Selon Dominique Gravel, il est donc important de parler davantage des bénéfices de la protection et de la valeur des services rendus par les écosystèmes. « Il y a un peu plus d’intérêt depuis la COP15, mais il y a quand même un déficit majeur sur le plan de la communication » liée aux enjeux de biodiversité. « Ça se reflète dans les politiques publiques », mais aussi dans « l’attention » que les partis politiques accordent à ces questions dans leurs programmes.

Il prévient toutefois que les compressions récentes annoncées au ministère de l’Environnement auront des répercussions sur notre capacité à protéger nos espaces naturels et à restaurer ceux qui ont été dégradés, qui plus est dans un contexte où le gouvernement veut accélérer l’autorisation de projets économiques. Ces lacunes auront des coûts pour la société, souligne-t-il, mais il estime qu’ils ne sont pas pris en compte dans les décisions.

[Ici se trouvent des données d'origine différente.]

(* ===== verification/ToolPaths.v ===== *)
(** * Where the tools of the MCP server work

    The path of a tool call goes through [validate_path_multi] in the router and
    through [resolve_target_path] in the orchestrator.  Both read the same text;
    this file relates the two. *)

From Stdlib Require Import Ascii.
From stdpp Require Import base gmap strings list.
From S2P Require Import Prelude HostFs HostFacts Common UndoLog UndoInterceptor UndoHooks UndoEvict UndoFacts UndoTheorems StdioProtocol McpProtocol ControlProtocol CommandWaiter PathValidation RecentWrites Text Classifier Stdio Mcp Orchestrator OrchestratorFacts OrchestratorTools SessionLife SearchTools SessionRequests.
#[local] Open Scope Z_scope.

(** [names] from [acc], with [..] taken lexically; [None] above the root. *)
Fixpoint lexical (acc : path) (names : path) : option path :=
  match names with
  | [] => Some acc
  | c :: rest =>
      if decide (c = "..") then match acc with [] => None | _ => lexical (removelast acc) rest end
      else lexical (acc ++ [c]) rest
  end.

Lemma lexical_app acc l1 l2 acc' : lexical acc l1 = Some acc' → lexical acc (l1 ++ l2) = lexical acc' l2.
Proof.
  revert acc. induction l1 as [|c l1 IH]; intros acc; cbn; [by intros [= ->]|].
  case_decide; [|apply IH]. destruct acc; [done | apply IH].
Qed.

Lemma lexical_plain acc names : Forall (λ c, c ≠ "..") names → lexical acc names = Some (acc ++ names).
Proof.
  intros Hall. revert acc. induction Hall as [|c names Hc _ IH]; intros acc; cbn; [by rewrite app_nil_r|].
  rewrite decide_False by done. by rewrite IH, <- app_assoc.
Qed.

(** ** The router *)

Lemma resolve_from_lexical abs acc parts :
  resolve_from (mkPathBuf abs acc) (omap component_of parts)
  = mkPathBuf abs <$> lexical acc (filter (λ c, c ≠ "" ∧ c ≠ ".") parts).
Proof.
  revert acc. induction parts as [|c parts IH]; intros acc; [done|].
  rewrite filter_cons. cbn [omap list_omap]. unfold component_of at 1.
  destruct (decide (c = "")) as [->|H1]; [rewrite (decide_False (P := _ ∧ _)) by (by intros [? _]); apply IH|].
  destruct (decide (c = ".")) as [->|H2]; [rewrite (decide_False (P := _ ∧ _)) by (by intros [_ ?]); apply IH|].
  rewrite (decide_True (P := _ ∧ _)) by done. cbn [lexical].
  destruct (decide (c = "..")) as [->|H3]; cbn [resolve_from].
  - unfold path_buf_pop. destruct acc as [|a acc]; [done|]. cbn [pb_names pb_absolute mbind option_bind]. apply IH.
  - cbn [path_buf_push pb_names pb_absolute]. apply IH.
Qed.

Lemma resolve_absolute s :
  is_absolute s = true → resolve_components s = mkPathBuf true <$> lexical [] (components s).
Proof.
  intros Ha. unfold resolve_components, path_components. rewrite Ha. cbn [app resolve_from].
  apply resolve_from_lexical.
Qed.

(** A directory name as the working directories have it. *)
Definition plain_dir (W : path) : Prop := W ≠ [] ∧ Forall plain_name W.

Lemma plain_names_kept l : Forall plain_name l → filter (λ c, c ≠ "" ∧ c ≠ ".") l = l.
Proof.
  intros Hl. induction Hl as [|c l (? & ? & _) _ IH]; [done|]. rewrite filter_cons_True by done. by rewrite IH.
Qed.

Lemma append_assoc (s1 s2 s3 : string) : (s1 +:+ s2) +:+ s3 = s1 +:+ s2 +:+ s3.
Proof.
  induction s1 as [|c s1 IH]; [done|].
  change (String c ((s1 +:+ s2) +:+ s3) = String c (s1 +:+ s2 +:+ s3)). by rewrite IH.
Qed.

Lemma split_join_app W s :
  plain_dir W → split_on slash (join_with slash W +:+ String slash s) = W ++ split_on slash s.
Proof.
  intros [Hne Hall]. destruct Hall as [|w W Hw Hall]; [done|]. clear Hne. revert w Hw.
  induction Hall as [|v W Hv Hall IH]; intros w Hw; destruct Hw as (_ & _ & _ & Hw).
  - by rewrite split_on_app.
  - change (join_with slash (w :: v :: W)) with (w +:+ String slash (join_with slash (v :: W))).
    rewrite append_assoc.
    change (String slash (join_with slash (v :: W)) +:+ String slash s)
      with (String slash (join_with slash (v :: W) +:+ String slash s)).
    rewrite split_on_app by done. by rewrite IH.
Qed.

Lemma ends_with_slash_cons c s : s ≠ "" → ends_with_slash (String c s) = ends_with_slash s.
Proof. by destruct s. Qed.

Lemma ends_with_slash_app s1 s2 : s2 ≠ "" → ends_with_slash (s1 +:+ s2) = ends_with_slash s2.
Proof.
  intros H2. induction s1 as [|c s1 IH]; [done|]. change (ends_with_slash (String c (s1 +:+ s2)) = ends_with_slash s2).
  rewrite ends_with_slash_cons; [done|]. by destruct s1.
Qed.

Lemma ends_with_slash_plain s : plain_name s → ends_with_slash s = false.
Proof.
  intros (Hne & _ & _ & Hl). unfold lacks in Hl. induction s as [|c s IH]; [done|]. cbn in Hl.
  apply andb_true_iff in Hl as [Hc Hl]. apply negb_true_iff in Hc. destruct s as [|d s]; [done|].
  rewrite ends_with_slash_cons by done. by apply IH.
Qed.

Lemma ends_with_slash_path W : plain_dir W → ends_with_slash (path_string W) = false.
Proof.
  intros [Hne Hall]. destruct Hall as [|w W Hw Hall]; [done|]. clear Hne. unfold path_string.
  assert (join_with slash (w :: W) ≠ "" ∧ ends_with_slash (join_with slash (w :: W)) = false) as [Hne He].
  { revert w Hw. induction Hall as [|v W Hv Hall IH]; intros w Hw.
    - split; [by destruct Hw | by apply ends_with_slash_plain].
    - destruct (IH v Hv) as [H1 H2].
      change (join_with slash (w :: v :: W)) with (w +:+ String slash (join_with slash (v :: W))).
      split; [by destruct w|]. by rewrite ends_with_slash_app, ends_with_slash_cons. }
  by rewrite ends_with_slash_cons.
Qed.

Lemma components_path_string W : plain_dir W → components (path_string W) = W.
Proof.
  intros [Hne Hall]. unfold components, path_string. cbn [split_on]. rewrite Ascii.eqb_refl.
  destruct W as [|w W]; [done|]. rewrite split_join by (eapply Forall_impl; [exact Hall|]; by intros ? (_ & _ & _ & ?)).
  rewrite filter_cons_False by (by intros [? _]). by apply plain_names_kept.
Qed.

(** The text of a path below [W]. *)
Lemma components_join W p :
  plain_dir W → components (join_relative (path_string W) p) = W ++ components p.
Proof.
  intros HW. unfold join_relative. rewrite decide_False by done. rewrite (ends_with_slash_path W HW).
  unfold components at 1, path_string.
  change (String slash (join_with slash W) +:+ String slash p)
    with (String slash (join_with slash W +:+ String slash p)).
  cbn [split_on]. rewrite Ascii.eqb_refl, (split_join_app W p HW).
  rewrite filter_cons_False by (by intros [? _]). rewrite filter_app. f_equal. apply plain_names_kept, HW.
Qed.

Lemma lexical_dir W : plain_dir W → lexical [] W = Some W.
Proof. intros [_ Hall]. apply lexical_plain. eapply Forall_impl; [exact Hall|]. by intros c (_ & _ & ? & _). Qed.

Lemma resolve_dir W : plain_dir W → resolve_components (path_string W) = Some (mkPathBuf true W).
Proof. intros HW. rewrite resolve_absolute by done. by rewrite components_path_string, lexical_dir. Qed.

(** ** The tree *)

(** Without links the host takes [..] as the router does. *)
Definition no_links (t : tree) : Prop := ∀ p n, t !! p = Some n → is_symlink_node n = false.

Lemma walk_lexical (b : nat) (t : tree) (follow : bool) (cur rest q q' : path) :
  no_links t → walk b t follow cur rest = Ok q → lexical cur rest = Some q' → q = q'.
Proof.
  intros Ht. revert cur. induction rest as [|c rest IH]; intros cur.
  { rewrite walk_nil. by intros [= ->] [= ->]. }
  rewrite walk_cons. cbn [lexical]. case_decide as Hc.
  - destruct cur as [|a cur]; [done|]. apply IH.
  - destruct (t !! (cur ++ [c])) as [[m k|m|m l]|] eqn:En.
    + case_decide as Hr; [|done]. subst rest. cbn. congruence.
    + apply IH.
    + by apply Ht in En.
    + case_decide as Hr; [|done]. subst rest. cbn. congruence.
Qed.

(** ** Containment *)

(** What the router accepts, by cases on the path. *)
Lemma validated_absolute p dirs r :
  Forall plain_dir dirs → is_absolute p = true → validate_path_multi p (path_string <$> dirs) = Ok r →
  lexical [] (components p) = Some (pb_names r) ∧ ∃ W, W ∈ dirs ∧ W `prefix_of` pb_names r.
Proof.
  intros Hd Hp. unfold validate_path_multi. rewrite Hp, resolve_absolute by done.
  destruct (lexical [] (components p)) as [names|]; [|done]. cbn [fmap option_fmap option_map ok_or mbind outcome_bind].
  intros Hw. assert (r = mkPathBuf true names ∧ ∃ W, W ∈ dirs ∧ W `prefix_of` names) as (-> & W & HW & Hpre).
  { induction Hd as [|W dirs HW Hd IH]; [done|]. cbn [fmap list_fmap within_roots] in Hw. rewrite resolve_dir in Hw by done.
    cbn [ok_or mbind outcome_bind] in Hw. destruct (path_starts_with _ _) eqn:Es.
    - injection Hw as <-. split; [done|]. exists W. split; [by left|]. by apply starts_with_spec in Es as [_ ?].
    - destruct (IH Hw) as (? & W' & ? & ?). split; [done|]. exists W'. split; [by right | done]. }
  split; [done | by exists W].
Qed.

Lemma validated_relative p W r :
  plain_dir W → is_absolute p = false → validate_path_multi p [path_string W] = Ok r →
  lexical [] (W ++ components p) = Some (pb_names r) ∧ W `prefix_of` pb_names r.
Proof.
  intros HW Hp. unfold validate_path_multi. rewrite Hp. cbn [relative_to_roots].
  rewrite resolve_absolute, components_join, resolve_dir by (done || by unfold join_relative; rewrite ends_with_slash_path).
  destruct (lexical [] (W ++ components p)) as [names|]; [|done]. cbn [fmap option_fmap option_map].
  destruct (path_starts_with _ _) eqn:Es; [|done]. intros [= <-]. apply starts_with_spec in Es as [_ ?]. done.
Qed.

(** C13. The tools stay inside the working directories: a path that the router
    accepts is used by the orchestrator for a target that is lexically below a
    working directory, the one it was validated against; when the host tree has
    no symbolic links, the file system agrees.  This holds for absolute paths and
    any number of directories, and for relative paths when there is one. *)
Theorem tool_target_contained (o : Orchestrator) (s : Session) (p : string) r :
  o_state o = Active s → Forall plain_dir (s_working_dirs s) →
  is_absolute p = true ∨ length (s_working_dirs s) = 1%nat →
  validate_path_multi p (path_string <$> s_working_dirs s) = Ok r →
  ∃ W target, resolve_target_path p o = (Ok target, o) ∧ W ∈ s_working_dirs s ∧
    lexical [] target = Some (pb_names r) ∧ W `prefix_of` pb_names r ∧
    (no_links (o_tree o) → ∀ (follow : bool) (q : path), resolve (o_tree o) follow target = Ok q → W `prefix_of` q).
Proof.
  intros Hs Hd Hcase Hv. unfold resolve_target_path. destruct (is_absolute p) eqn:Hp.
  - destruct (validated_absolute p _ r Hd Hp Hv) as (Hl & W & HW & Hpre). exists W, (components p).
    split_and!; [done..|]. intros Hn follow q Hq. unfold resolve in Hq. by rewrite (walk_lexical _ _ _ _ _ _ _ Hn Hq Hl).
  - destruct Hcase as [|Hlen]; [done|]. destruct (s_working_dirs s) as [|W [|]] eqn:Ew; [done| |done].
    apply Forall_cons_1 in Hd as [HW _]. destruct (validated_relative p W r HW Hp Hv) as [Hl Hpre].
    exists W, (W ++ components p). split_and!; [|by left|done|done|].
    + unfold primary_working_dir, active_session, mbind, stm_bind, gets. rewrite Hs. cbn. rewrite Ew. cbn.
      unfold path_join. by rewrite Hp.
    + intros Hn follow q Hq. unfold resolve in Hq. by rewrite (walk_lexical _ _ _ _ _ _ _ Hn Hq Hl).
Qed.

Lemma plain_dir_check W :
  bool_decide (W ≠ []) && forallb name_ok W = true → plain_dir W.
Proof.
  intros [Hne Hall]%andb_true_iff. apply bool_decide_eq_true in Hne. split; [done|].
  apply Forall_forall. intros c Hc. rewrite forallb_forall in Hall.
  destruct (name_ok_spec c) as (? & ? & ? & ? & _); [by apply Hall, list_elem_of_In | by split_and!].
Qed.

Lemma tool_target_contained_witness :
  ∃ W target, resolve_target_path "/v/./d/../b" orch0 = (Ok target, orch0) ∧ W ∈ [["w"]; ["v"]] ∧
    lexical [] target = Some ["v"; "b"] ∧ W `prefix_of` ["v"; "b"].
Proof.
  destruct (tool_target_contained orch0
    (mkSession [orch_interceptor plain_config ["w"]; orch_interceptor plain_config ["v"]] [["w"]; ["v"]] ["w"; "v"]
               [["u"; "0"]; ["u"; "1"]] "ephemeral" no_safeguards ∅ None None 1 1000000 false
               (Some (RecentBackendWrites_new 0)) false) "/v/./d/../b" (mkPathBuf true ["v"; "b"]))
    as (W & target & H1 & H2 & H3 & H4 & _).
  - reflexivity.
  - constructor; [by apply plain_dir_check | constructor; [by apply plain_dir_check | constructor]].
  - left. reflexivity.
  - by vm_compute.
  - exists W, target. split; [exact H1|]. split; [exact H2|]. split; [exact H3 | exact H4].
Defined.

(** ** Two working directories

    The router accepts a relative path that is inside any of the directories;
    the orchestrator takes it relative to the first.  With [/x/a] and [/y/b], the
    path [../b/f] is accepted for [/y/b] and written to [/x/b/f], which is in
    neither. *)

Definition two_dirs_tree : tree :=
  list_to_map ((λ p, (p, Dir (sample_meta 493))) <$> [[]; ["x"]; ["x"; "a"]; ["x"; "b"]; ["y"]; ["y"; "b"]]).

Definition two_dirs : Orchestrator :=
  mkOrchestrator
    (Active (mkSession [orch_interceptor plain_config ["x"; "a"]; orch_interceptor plain_config ["y"; "b"]]
               [["x"; "a"]; ["y"; "b"]] ["a"; "b"] [["u"; "0"]; ["u"; "1"]] "ephemeral" no_safeguards ∅ None None 1
               1000000 false (Some (RecentBackendWrites_new 0)) false))
    two_dirs_tree 0 (o_env orch0).

Definition two_dirs_router : McpRouter := with_working_dirs "/x/a" ["/x/a"; "/y/b"].

(** The arguments of the call, as parsed. *)
Definition escape_args : WriteFileArgs := mkWriteFileArgs "../b/f" [1; 2].

#[local] Instance no_messages : SerdeJson := {
  json_error := unit;
  json_error_display _ := "invalid";
  json_value := string;
  from_str_vm _ := inl ();
  from_str_host _ := inl ();
  from_str_value _ := inl ();
  value_get _ _ := None;
}.
#[local] Instance write_call : SerdeMcp := {
  mcp_value_from_str _ := inl "expected value";
  request_from_str _ := inl "missing field `jsonrpc`";
  from_tool_call_params arguments := inr (mkToolCallParams "write_file" arguments);
  from_bash_args _ := inl "missing field `command`";
  from_read_file_args _ := inl "missing field `path`";
  from_write_file_args _ := inr escape_args;
  from_edit_file_args _ := inl "missing field `path`";
  from_glob_args _ := inl "missing field `pattern`";
  from_grep_args _ := inl "missing field `pattern`";
  from_undo_args _ := inr (mkUndoArgs 1 false);
  from_get_undo_history_args _ := inr ();
  from_discard_undo_history_args _ := inr ();
  json_to_string _ := "value";
}.

(** No virtual machine, no search libraries, no commands. *)
Definition bare_outside : Outside :=
  mkOutside None (λ _, None) (λ _, None) None (λ _, None) (λ _ _, Err QemuUnavailable) (λ _ _, Err QemuUnavailable)
    (λ _, None) (λ _, Deny) (λ _, "error") (λ _, "error") (λ _, "kind") (λ _, inl "error").
Definition bare_search : SearchLib :=
  mkSearchLib (λ _ _, inr []) (λ _, inl "error") (λ _ _, inl "error") (λ _ _, []).

#[local] Instance two_dirs_handler : McpHandler Orchestrator :=
  McpHandler_Orchestrator sample_host no_fault bare_outside bare_search CommandClassifier_with_defaults
    (λ _ _ t, (Ok (mkShellOutput (Some 0) "" ""), t)) (λ _ _ o, (None, o)).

Le Québec en route vers sa cible de protection du territoire, assure le ministre Bernard Drainville

Le nouveau ministre de l’Environnement du Québec, Bernard Drainville, se dit convaincu de pouvoir protéger 30 % du territoire de la province « d’ici 2030 », comme il s’y est engagé, indique son cabinet dans une réponse écrite. Le ministre cite en exemple « l’appel à projets », qui permettra de créer de nouvelles aires protégées au terme de la « concertation régionale » qui est déjà en cours.

« À noter qu’en décembre 2020, le Québec a atteint une cible intérimaire de 17 % de protection, soit 257 528 km², faisant de lui la juridiction canadienne qui protège la plus grande part de son territoire », précise le cabinet de Bernard Drainville.

En milieu marin, le taux de protection atteint présentement 12,3 %, selon les données fournies par le ministère. La protection est toutefois appelée à augmenter sous peu, grâce au projet d’agrandissement du parc marin du Saguenay—Saint-Laurent, qui est en bonne voie de se concrétiser en partenariat avec le gouvernement fédéral.